[[ MATERIAL PROVIDED, beginning ]]

(** The one request [main] makes, twice. *)
Definition default_version_request : Request :=
  mkRequest "GET" "http://127.0.0.1:45869/api_version" no_kwargs.

(** A session that cannot reach the service. *)
Definition unreachable : Transport := fun _ _ => Failed "ConnectionError".

(** A 403 reply that nevertheless has a well-formed body. *)
Definition forbidden : Response :=
  mkResponse 403 [] (Some (PDict [(KStr "file_ids", PList [PInt 1])])).

(** A 2xx reply whose body is the start of a PNG file, not JSON. *)
Definition image_reply : Response := mkResponse 200 [x89; x50; x4e; x47] None.



(** A reply of identifier-only mode. *)
Definition identifiers_reply : Response :=
  mkResponse 200 []
    (Some (PDict [(KStr "metadata",
                   PList [PDict [(KStr "file_id", PInt 7); (KStr "hash", some_hash)]])])).

(** A reply of [get_url_files] with one known file. *)
Definition url_files_reply : Response :=
  mkResponse 200 []
    (Some (PDict [(KStr "normalised_url", PStr "https://example.org/1");
                  (KStr "url_file_statuses",
                   PList [PDict [(KStr "status", PInt 2); (KStr "hash", some_hash);
                                 (KStr "note", PStr "")]])])).

(** The field of the body that an operation returns. *)
Definition extracted_field (op : operation) : option string :=
  match op with
  | Op_api_version => Some "version"
  | Op_request_new_permissions _ _ => Some "access_key"
  | Op_clean_tags _ => Some "tags"
  | Op_search_files _ _ _ => Some "file_ids"
  | _ => None
  end.

(** A reply whose JSON body is a list of two tags. *)
Definition list_reply : Response :=
  mkResponse 200 [] (Some (PList [PStr "a"; PStr "b"])).



(** * Proofs *)

Lemma call_endpoint_run (method endpoint : string) (kw : kwargs) (st : State) :
  Client._call_endpoint method endpoint kw st =
  let req := outbound (self st) method endpoint kw in
  (dispatch (network st (sent st) req), after_request st req).
Proof.
  unfold Client._call_endpoint, bind, get_self, session_request, outbound,
    after_request, dispatch; simpl.
  destruct (network st (sent st) _) as [response|what]; [|reflexivity].
  destruct (raises_HTTPError response); [|reflexivity].
  destruct (status_code response =? 400); [reflexivity|].
  destruct ((status_code response =? 401) || (status_code response =? 403));
    [reflexivity|].
  destruct (status_code response =? 500); reflexivity.
Qed.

[[ MATERIAL PROVIDED, end ]]

* TASK TO COMPLETE: From the records above, reproduce exactly the lines from the one with "(** A reply whose" to the one with "destruct (network st", both included, and no others.

* EXERCISE OUTPUT:
(** A reply whose JSON body is a list of two tags. *)
Definition list_reply : Response :=
  mkResponse 200 [] (Some (PList [PStr "a"; PStr "b"])).



(** * Proofs *)

Lemma call_endpoint_run (method endpoint : string) (kw : kwargs) (st : State) :
  Client._call_endpoint method endpoint kw st =
  let req := outbound (self st) method endpoint kw in
  (dispatch (network st (sent st) req), after_request st req).
Proof.
  unfold Client._call_endpoint, bind, get_self, session_request, outbound,
    after_request, dispatch; simpl.
  destruct (network st (sent st) _) as [response|what]; [|reflexivity].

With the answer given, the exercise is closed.